International Trust Co. v. Boardman

Decision Date09 May 1889
PartiesINTERNATIONAL TRUST CO. v. BOARDMAN.
CourtUnited States State Supreme Judicial Court of Massachusetts Supreme Court
COUNSEL

R.M. Morse, Jr., and W.M. Richardson, for plaintiff.

L.L Scaife and B.G. Davis, for defendant.

OPINION

C ALLEN, J.

There are two questions in this case: (1) Whether the plaintiff must apply the insurance money upon its claim; (2) whether the plaintiff is entitled to enforce the agreement of the assignee.

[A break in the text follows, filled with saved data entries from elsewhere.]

Definition mount_place h (m : MountedNode) : SysResult place := expect (base h (mn_node m)).

(** What [current/component] is: the mount at that path, or the entry. *)
Definition pstep h ns (current : place) (path component : str) : SysResult place :=
  m ← lookup_mount (resolve_namespace_path path component) ns;
  match m with
  | Some m => mount_place h m
  | None => c ← ok_or (ops_entries current.2 !! component) SysErr.NoEnt; expect (base h c)
  end.

Definition is_link (p : place) : bool := bool_decide (ops_kind p.2 = Symlink).

Fixpoint pwalk (redirect : str → SysResult (place * str)) h ns (follow_final : bool) (components : list str)
    (current : place) (path : str) : SysResult (place * str) :=
  match components with
  | [] => mret (current, path)
  | component :: tail =>
      next ← pstep h ns current path component;
      if is_link next && (negb (bool_decide (tail = [])) || follow_final) then
        target ← ok_or (ops_target next.2) SysErr.Inval;
        redirect (foldl resolve_namespace_path (resolve_symlink_path path target) tail)
      else pwalk redirect h ns follow_final tail next (resolve_namespace_path path component)
  end.

Definition proot h ns : SysResult place := m ← root_mount ns; mount_place h m.

Fixpoint plookup (left : nat) h ns (path : str) (follow_final : bool) : SysResult (place * str) :=
  match left with
  | O => Err SysErr.Loop
  | S left' =>
      let normalized := normalize_absolute_path path in
      root ← proot h ns;
      if decide (normalized = SLASH) then mret (root, SLASH)
      else pwalk (λ redirected, plookup left' h ns redirected follow_final) h ns follow_final
             (split_components normalized) root SLASH
  end.

(** ** Well-formed namespaces *)

Record ns_wf h ns : Prop := {
  nw_root : root_stack ns ≠ [];
  nw_root_node m : m ∈ root_stack ns → is_Some (nodes h !! mn_node m);
  nw_mount path stack m : mounts ns !! path = Some stack → m ∈ stack → is_Some (nodes h !! mn_node m);
}.

Lemma ns_wf_nodes h h' ns : ns_wf h ns → (∀ n, is_Some (nodes h !! n) → is_Some (nodes h' !! n)) → ns_wf h' ns.
Proof. intros [] Hn. split; eauto. Qed.

Lemma extends_is_Some h h' n : extends h h' → is_Some (nodes h !! n) → is_Some (nodes h' !! n).
Proof. intros He [i Hi]. exists i. eapply lookup_weaken; [done|apply He]. Qed.

Lemma ns_wf_extends h h' ns : extends h h' → ns_wf h ns → ns_wf h' ns.
Proof. intros He Hns. eapply ns_wf_nodes; [done|]. intros n. by apply extends_is_Some. Qed.

Lemma last_elem {A} (l : list A) x : last l = Some x → x ∈ l.
Proof. intros H. apply last_Some in H as [l' ->]. apply elem_of_app. right. by left. Qed.

Lemma root_mount_ok h ns : ns_wf h ns → ∃ m, root_mount ns = Ok m ∧ is_Some (nodes h !! mn_node m).
Proof.
  intros [Hr Hrn _]. unfold root_mount. destruct (last (root_stack ns)) as [m|] eqn:Hl; [|by apply last_None in Hl].
  exists m. split; [done|]. by apply Hrn, last_elem.
Qed.

Lemma lookup_mount_ok h ns path :
  ns_wf h ns → ∃ m, lookup_mount path ns = Ok m ∧ ∀ x, m = Some x → is_Some (nodes h !! mn_node x).
Proof.
  intros Hns. unfold lookup_mount. destruct (decide _).
  - destruct (root_mount_ok _ _ Hns) as (m & -> & Hm). exists (Some m). split; [done|]. by intros x [= <-].
  - eexists. split; [done|]. intros x. destruct (mounts ns !! path) as [stack|] eqn:Hp; [|done]. simpl. intros Hl%last_elem.
    by eapply (nw_mount _ _ Hns).
Qed.

(** ** The refinement *)

(** Only wrappers were added. *)
Definition looked (w w' : world) : Prop :=
  heap_wf (w_heap w') ∧ extends (w_heap w) (w_heap w') ∧ w' = set_heap (w_heap w') w.

Lemma looked_refl w : heap_wf (w_heap w) → looked w w.
Proof. intros Hwf. split; [done|]. split; [apply extends_refl|by destruct w]. Qed.

Lemma looked_trans w1 w2 w3 : looked w1 w2 → looked w2 w3 → looked w1 w3.
Proof.
  intros (H1 & H2 & H3) (G1 & G2 & G3). split; [done|]. split; [by eapply extends_trans|]. rewrite G3, H3. done.
Qed.

Lemma looked_heap w h : heap_wf h → extends (w_heap w) h → looked w (set_heap h w).
Proof. by split. Qed.

Lemma on_heap_rule {A} (op : MF A) w (Q : A → heap → Prop) (Qe : FsError → heap → Prop) :
  wp_res op (w_heap w) Q Qe →
  wp_res (on_heap op) w (λ a w', Q a (w_heap w') ∧ w' = set_heap (w_heap w') w)
    (λ e w', ∃ e', e = SysErr.from_fs_error e' ∧ Qe e' (w_heap w') ∧ w' = set_heap (w_heap w') w).
Proof. unfold wp_res, wp, on_heap. destruct (op (w_heap w)) as [[a|e| |] h']; simpl; eauto. Qed.

(** An operation that only reads. *)
Lemma on_heap_read {A} (op : MF A) w a (Q : A → world → Prop) (Qe : SysErr.SysErr → world → Prop) :
  op (w_heap w) = (Ok a, w_heap w) → Q a w → wp_res (on_heap op) w Q Qe.
Proof. intros Ho HQ. unfold wp_res, wp, on_heap. rewrite Ho. by destruct w. Qed.

Lemma lift_rule {A} (r : SysResult A) w a (Q : A → world → Prop) (Qe : SysErr.SysErr → world → Prop) :
  r = Ok a → Q a w → wp_res (lift r) w Q Qe.
Proof. by intros ->. Qed.

Lemma mounted_node_rule w m :
  heap_wf (w_heap w) → is_Some (nodes (w_heap w) !! mn_node m) →
  wp_res (mounted_node m) w
    (λ n w', looked w w' ∧ ∃ b ops, mount_place (w_heap w) m = Ok (b, ops) ∧ refers (w_heap w') n b ops) (λ _ _, False).
Proof.
  intros Hwf Hm. destruct (refers_total _ _ Hwf Hm) as (b & ops & Hr). unfold mounted_node.
  eapply wp_res_mono.
  - apply on_heap_rule. eapply (alloc_wrapper_rule (E := FsError) (w_heap w) (mn_node m) (mn_device_id m) b ops
      (λ n h', heap_wf h' ∧ extends (w_heap w) h' ∧ refers h' n b ops) (λ _ _, False)); [done|done|apply Hr|].
    intros n h' Hwf' He Hb Hn _. done.
  - intros n w' ((Hwf' & He & Hr') & Hw'). split; [done|]. exists b, ops. split; [|done].
    unfold mount_place. destruct Hr as [_ ->]. done.
  - by intros e w' (e' & _ & [] & _).
Qed.

(** A result of the specification for an error or a reference. *)
Definition implements (r : SysResult (place * str)) (w : world) : NamespaceLookup → world → Prop := λ l w',
  looked w w' ∧ ∃ b ops, r = Ok ((b, ops), lk_path l) ∧ refers (w_heap w') (lk_node l) b ops.

Definition fails (r : SysResult (place * str)) (w : world) : SysErr.SysErr → world → Prop := λ e w',
  looked w w' ∧ r = Err e.

(** The tree that the specification reads is the same after a lookup. *)
Lemma base_looked w w' n : heap_wf (w_heap w) → looked w w' → is_Some (nodes (w_heap w) !! n) → base (w_heap w') n = base (w_heap w) n.
Proof.
  intros Hwf (_ & He & _) Hn. destruct (base_total _ _ Hwf Hn) as (b & i & Hb & _). rewrite Hb. by eapply base_extends.
Qed.

Lemma base_stable h h' n x : heap_wf h → extends h h' → is_Some (nodes h !! n) → base h' n = Some x → base h n = Some x.
Proof. intros Hwf He Hn Hb. destruct (base_total _ _ Hwf Hn) as (b & i & Hb0 & _). rewrite (base_extends _ _ _ _ He Hb0) in Hb. congruence. Qed.

(** A step of the walk, from a heap [h0] that the world's heap extends. *)
Lemma step_rule h0 ns w current b ops path component :
  heap_wf h0 → ns_wf h0 ns → heap_wf (w_heap w) → extends h0 (w_heap w) → refers (w_heap w) current b ops → refers h0 b b ops →
  wp_res (step_component ns current path component) w
    (λ next w', looked w w' ∧ ∃ b' ops', pstep h0 ns (b, ops) path component = Ok (b', ops') ∧
       refers (w_heap w') next b' ops' ∧ refers h0 b' b' ops')
    (λ e w', looked w w' ∧ pstep h0 ns (b, ops) path component = Err e).
Proof.
  intros Hwf0 Hns Hwf He Hr Hr0. destruct (lookup_mount_ok _ _ (resolve_namespace_path path component) Hns) as (m & Hm & Hnode).
  assert (∀ n b' ops', is_Some (nodes h0 !! n) → base (w_heap w) n = Some (b', ops') → base h0 n = Some (b', ops') ∧ refers h0 b' b' ops') as Hst.
  { intros n b' ops' Hn Hb. apply (base_stable h0) in Hb; try done. split; [done|]. destruct (base_total _ _ Hwf0 Hn) as (x & i & Hx & Hi & Hw).
    rewrite Hb in Hx. simplify_eq. by apply refers_self. }
  unfold pstep, step_component. wp_step. eapply lift_rule; [done|]. rewrite Hm. cbn [mbind outcome_bind]. destruct m as [m|].
  - eapply wp_res_mono; [apply mounted_node_rule; [done|eapply extends_is_Some; [done|by apply Hnode]]|cbv beta|done].
    intros next w' (Hl & b' & ops' & Hp & Hr'). split; [done|]. exists b', ops'.
    unfold mount_place in *. destruct (base (w_heap w) (mn_node m)) as [x|] eqn:Hb; simpl in Hp; simplify_eq.
    destruct (Hst _ _ _ (Hnode _ eq_refl) Hb) as [-> ?]. done.
  - wp_step. eapply wp_res_mono; [apply on_heap_rule, (node_lookup_rule _ _ b ops); done|cbv beta|by intros e w' (? & _ & [] & _)].
    intros found w' ((Hwf' & He' & Hf) & Hw'). assert (looked w w') as Hl by done. destruct found as [x|]; simpl.
    + destruct Hf as (c & cb & cops & Hc & [Hcs Hcb] & Hx). wp_run. split; [done|]. exists cb, cops. simpl. rewrite Hc. simpl.
      destruct (refers_ops _ _ _ _ Hwf0 Hr0) as (i & Hi & Ho & _).
      assert (is_Some (nodes h0 !! c)) as Hc0.
      { destruct ops as [nm meta es|? ? ? ?|? ? ?|? ?]; simpl in Hc; try done. by eapply (hw_entry _ Hwf0). }
      destruct (Hst _ _ _ Hc0 Hcb) as [-> ?]. done.
    + wp_run. split; [done|]. simpl. by rewrite Hf.
Qed.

1. It has been declared by this court that where a mortgagee, at his own expense, and without any agreement or understanding with the mortgagor, obtains insurance upon his interest as mortgagee, and collects the money from the insurer after a loss, he is not bound to account for it to the mortgagor, nor is the insurer entitled to be subrogated to the mortgagee's claim against the mortgagor. The insurance is a wholly collateral contract, which the law allows the mortgagee to make. White v. Brown, 2 Cush. 412; King v. Insurance Co., 7 Cush. 1, 4; Foster v. Insurance Co. 2 Gray, 216; Loomis v. Insurance Co., 6 Gray, 396, 401; Insurance Co. v. Boyden, 9 Allen, 123; Clark v. Wilson, 103 Mass. 219, 221; Haley v. Insurance Co., 120 Mass. 292, 296; Manufacturing Co. v. Insurance Co., 135 Mass. 503, 506. The defendant assumes that the insurer is not entitled to subrogation, and asks us to reconsider and overrule the doctrine that the mortgagee is not bound to account for the insurance money to the mortgagor; but we remain satisfied with the rule, and the reasons given for it in the cases above cited.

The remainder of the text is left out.